▶ _What to produce_: Consider the listing below. Extract exactly the lines from the line containing "error: no tensors" to the line containing "Definition indexNames (tensor", both included.

++++ Given entries ++++

(** * Tensor diagrams: the builder and the formula derivation of
    [src/diagrams.ts], embedded and verified.

    Conventions of the embedding.
    - A JavaScript [number] that holds a grid coordinate, an order, a size
      or a length is an integer of [Z].
    - Tensor objects are created by [addTensor], pushed on [this.tensors]
      and never removed; each call makes a fresh object with a fresh
      [indices] array of fresh index objects, and arrays handed to the
      constructor are taken to share no object either.  The array
      [this.tensors] is therefore the store of tensor objects and a
      reference to a tensor object is its position in that array ([ref]).
      Mutating an object is updating the store at its reference, so every
      holder of the reference (the [relevantTensors] array, [dotTensor], a
      contraction's [source] and [target]) sees the mutation.
    - [undefined] where the code can produce it is [None].
    - A method is a computation over the diagram that either returns or
      throws; the diagram reached when it throws is part of the result. *)

From Stdlib Require Import ZArith.
From stdpp Require Import base decidable option list strings pretty.

Local Open Scope Z_scope.

(** ** Data model ([interfaces.ts] is not part of the sources; the types
    below are read off their uses in [diagrams.ts]) *)

Module Pos.
(** Modelled from the spec: the type [Pos] of [interfaces.ts], the union of
    the four sides.  [outside raw] is a run-time value that is none of the
    four literals (the declaration does not exclude it at run time), known
    by its rendering [raw] in a template literal. *)
Inductive t := left | right | up | down | outside (raw : string).

Definition render (p : t) : string :=
  match p with
  | left => "left"
  | right => "right"
  | up => "up"
  | down => "down"
  | outside raw => raw
  end.
End Pos.

#[global] Instance Pos_eq_dec : EqDecision Pos.t.
Proof. solve_decision. Defined.

(** Modelled from the spec: [Shape] and [LabelPos] of [interfaces.ts] are
    unions of string literals; they are kept as the strings they are. *)
Definition Shape := string.
Definition LabelPos := string.

Module XY.
Record t := mk { x : Z; y : Z }.
End XY.

Module RelPos.
(** ["start" | "right" | "down" | XY] *)
Inductive t := start | right | down | at_ (xy : XY.t).
End RelPos.

Module Index.
Record t := mk { name : string; pos : Pos.t; order : Z; showLabel : bool }.

Definition setName (s : string) (ix : t) : t :=
  mk s (pos ix) (order ix) (showLabel ix).
End Index.

#[global] Instance Index_eq_dec : EqDecision Index.t.
Proof. solve_decision. Defined.

Module Tensor.
Record t := mk {
  x : Z;
  y : Z;
  name : string;
  shape : Shape;
  showLabel : bool;
  labPos : LabelPos;
  size : Z;
  indices : list Index.t;
  rectHeight : Z
}.

Definition setIndices (l : list Index.t) (tn : t) : t :=
  mk (x tn) (y tn) (name tn) (shape tn) (showLabel tn) (labPos tn)
     (size tn) l (rectHeight tn).
End Tensor.

Module TensorOpts.
Record t := mk {
  shape : option Shape;
  showLabel : option bool;
  labelPos : option LabelPos;
  size : option Z
}.

(** [{}] *)
Definition empty : t := mk None None None None.
End TensorOpts.

(** A reference to a tensor object: its position in [this.tensors]. *)
Abbreviation ref := nat (only parsing).

Module Contraction.
Record t := mk {
  source : option ref;
  target : option ref;
  name : string;
  pos : Pos.t
}.
End Contraction.

(** [opposite]: the lookup of [pos] in the four-entry [mapping]; a key that
    is not in the mapping reads [undefined] (names that every object
    inherits aside). *)
Definition opposite (pos : Pos.t) : Pos.t :=
  match pos with
  | Pos.left => Pos.right
  | Pos.right => Pos.left
  | Pos.up => Pos.down
  | Pos.down => Pos.up
  | Pos.outside _ => Pos.outside "undefined"
  end.

(** [createTensor], with every defaulted parameter passed explicitly. *)
Definition createTensor (x y : Z) (name : string) (indices : list Index.t)
    (shape : Shape) (showLabel : bool) (labPos : LabelPos) (size : Z)
    : Tensor.t :=
  let rectHeight :=
    Z.max
      (Z.of_nat (length (filter (λ index, Index.pos index = Pos.right) indices)))
      (Z.of_nat (length (filter (λ index, Index.pos index = Pos.left) indices)))
  in
  Tensor.mk x y name shape showLabel labPos size indices rectHeight.

(** What the code can throw: [new Error(message)] from a [throw] statement,
    and the run time's [TypeError] on reading a property of [undefined]. *)
Inductive exn := Error (message : string) | TypeError.

Inductive outcome (A : Type) := Return (a : A) | Throw (e : exn).
Arguments Return {A} a.
Arguments Throw {A} e.

(** The two [throw] statements of [addSummation]. *)
Definition NoMatchingIndexError (name : string) : exn :=
  Error ("addSummation error: no tensors with an index " +:+ name).

Definition InvalidIndexPositionError (pos : Pos.t) (name : string) : exn :=
  Error ("Invalid position " +:+ Pos.render pos +:+ " for index " +:+ name).

(** [s.join(sep)] on an array of strings. *)
Definition join (sep : string) (l : list string) : string :=
  String.concat sep l.

(** The positions of the elements of an array that satisfy [P], counted from
    [i]: [array.filter(P)] on an array of objects, as references. *)
Fixpoint refsFrom {A} (P : A → Prop) `{∀ a, Decision (P a)}
    (i : nat) (l : list A) : list ref :=
  match l with
  | [] => []
  | a :: l' =>
      if decide (P a) then i :: refsFrom P (S i) l' else refsFrom P (S i) l'
  end.

(** [tensor.indices.some((index) => index.name === name)] *)
Definition carries (name : string) (tensor : Tensor.t) : Prop :=
  Exists (λ index, Index.name index = name) (Tensor.indices tensor).

#[global] Instance carries_dec name tensor : Decision (carries name tensor).
Proof. unfold carries. apply _. Defined.

(** The names that the indices of a tensor have. *)
Definition indexNames (tensor : Tensor.t) : list string :=
  Index.name <$> Tensor.indices tensor.

Section Diagram.
(** Modelled from the spec: [Line] of [interfaces.ts], an auxiliary segment
    that no algorithm inspects; it is a parameter. *)
Context {Line : Type}.

Record TensorDiagramCore := mkDiagram {
  tensors : list Tensor.t;
  contractions : list Contraction.t;
  lines : list Line;
  width : Z;
  height : Z
}.

(** [constructor(tensors, contractions, lines)] *)
Definition constructor (ts : list Tensor.t) (cs : list Contraction.t)
    (ls : list Line) : TensorDiagramCore :=
  mkDiagram ts cs ls 300 300.

(** [static new()] *)
Definition new : TensorDiagramCore := constructor [] [] [].

(** *** Methods as computations over [this] *)

Definition M (A : Type) : Type :=
  TensorDiagramCore → outcome A * TensorDiagramCore.

Definition ret {A} (a : A) : M A := λ d, (Return a, d).

Definition throw {A} (e : exn) : M A := λ d, (Throw e, d).

Definition bind {A B} (m : M A) (k : A → M B) : M B :=
  λ d, match m d with
       | (Return a, d') => k a d'
       | (Throw e, d') => (Throw e, d')
       end.

Definition get : M TensorDiagramCore := λ d, (Return d, d).

Definition withTensors (ts : list Tensor.t) (d : TensorDiagramCore)
    : TensorDiagramCore :=
  mkDiagram ts (contractions d) (lines d) (width d) (height d).

Definition withContractions (cs : list Contraction.t)
    (d : TensorDiagramCore) : TensorDiagramCore :=
  mkDiagram (tensors d) cs (lines d) (width d) (height d).

Definition setTensors (ts : list Tensor.t) : M unit :=
  λ d, (Return tt, withTensors ts d).

Definition setContractions (cs : list Contraction.t) : M unit :=
  λ d, (Return tt, withContractions cs d).
End Diagram.

Arguments TensorDiagramCore Line : clear implicits.
Arguments M Line A : clear implicits.

#[global] Instance M_ret {Line} : MRet (M Line) := λ A, ret.
#[global] Instance M_bind {Line} : MBind (M Line) := λ A B k m, bind m k.

(** ** The methods of [TensorDiagramCore] *)

Section Methods.
Context {Line : Type}.
Implicit Types d : TensorDiagramCore Line.

(** [this.tensors.length] *)
Definition tensorsLength : M Line Z :=
  d ← get; mret (Z.of_nat (length (tensors d))).

(** [this.tensors[i]] as a reference: [undefined] out of range. *)
Definition tensorAt d (i : Z) : option ref :=
  if decide (0 ≤ i < Z.of_nat (length (tensors d)))
  then Some (Z.to_nat i) else None.

(** [get lastTensor()]: [this.tensors[this.tensors.length - 1]]. *)
Definition lastTensor : M Line (option ref) :=
  d ← get; n ← tensorsLength; mret (tensorAt d (n - 1)).

(** Reading the property [f] of the tensor object [o]; the read of a
    property of [undefined] throws.  (The references that the code holds
    always point into the array.) *)
Definition prop {A} (o : option ref) (f : Tensor.t → A) : M Line A :=
  d ← get;
  match o ≫= (λ r, tensors d !! r) with
  | Some tensor => mret (f tensor)
  | None => throw TypeError
  end.

(** Mutating the tensor object [o] in place. *)
Definition mutate (o : option ref) (f : Tensor.t → Tensor.t) : M Line unit :=
  d ← get;
  match o with
  | Some r => setTensors (alter f r (tensors d))
  | None => throw TypeError
  end.

(** [this.tensors.indexOf(tensor)] for a tensor object given by reference. *)
Definition indexOf (tensor : ref) : M Line Z :=
  d ← get;
  mret (if decide (tensor < length (tensors d))%nat
        then Z.of_nat tensor else -1).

++++

▶ _Answer to this problem_:
  Error ("addSummation error: no tensors with an index " +:+ name).

Definition InvalidIndexPositionError (pos : Pos.t) (name : string) : exn :=
  Error ("Invalid position " +:+ Pos.render pos +:+ " for index " +:+ name).

(** [s.join(sep)] on an array of strings. *)
Definition join (sep : string) (l : list string) : string :=
  String.concat sep l.

(** The positions of the elements of an array that satisfy [P], counted from
    [i]: [array.filter(P)] on an array of objects, as references. *)
Fixpoint refsFrom {A} (P : A → Prop) `{∀ a, Decision (P a)}
    (i : nat) (l : list A) : list ref :=
  match l with
  | [] => []
  | a :: l' =>
      if decide (P a) then i :: refsFrom P (S i) l' else refsFrom P (S i) l'
  end.

(** [tensor.indices.some((index) => index.name === name)] *)
Definition carries (name : string) (tensor : Tensor.t) : Prop :=
  Exists (λ index, Index.name index = name) (Tensor.indices tensor).

#[global] Instance carries_dec name tensor : Decision (carries name tensor).
Proof. unfold carries. apply _. Defined.

(** The names that the indices of a tensor have. *)
Definition indexNames (tensor : Tensor.t) : list string :=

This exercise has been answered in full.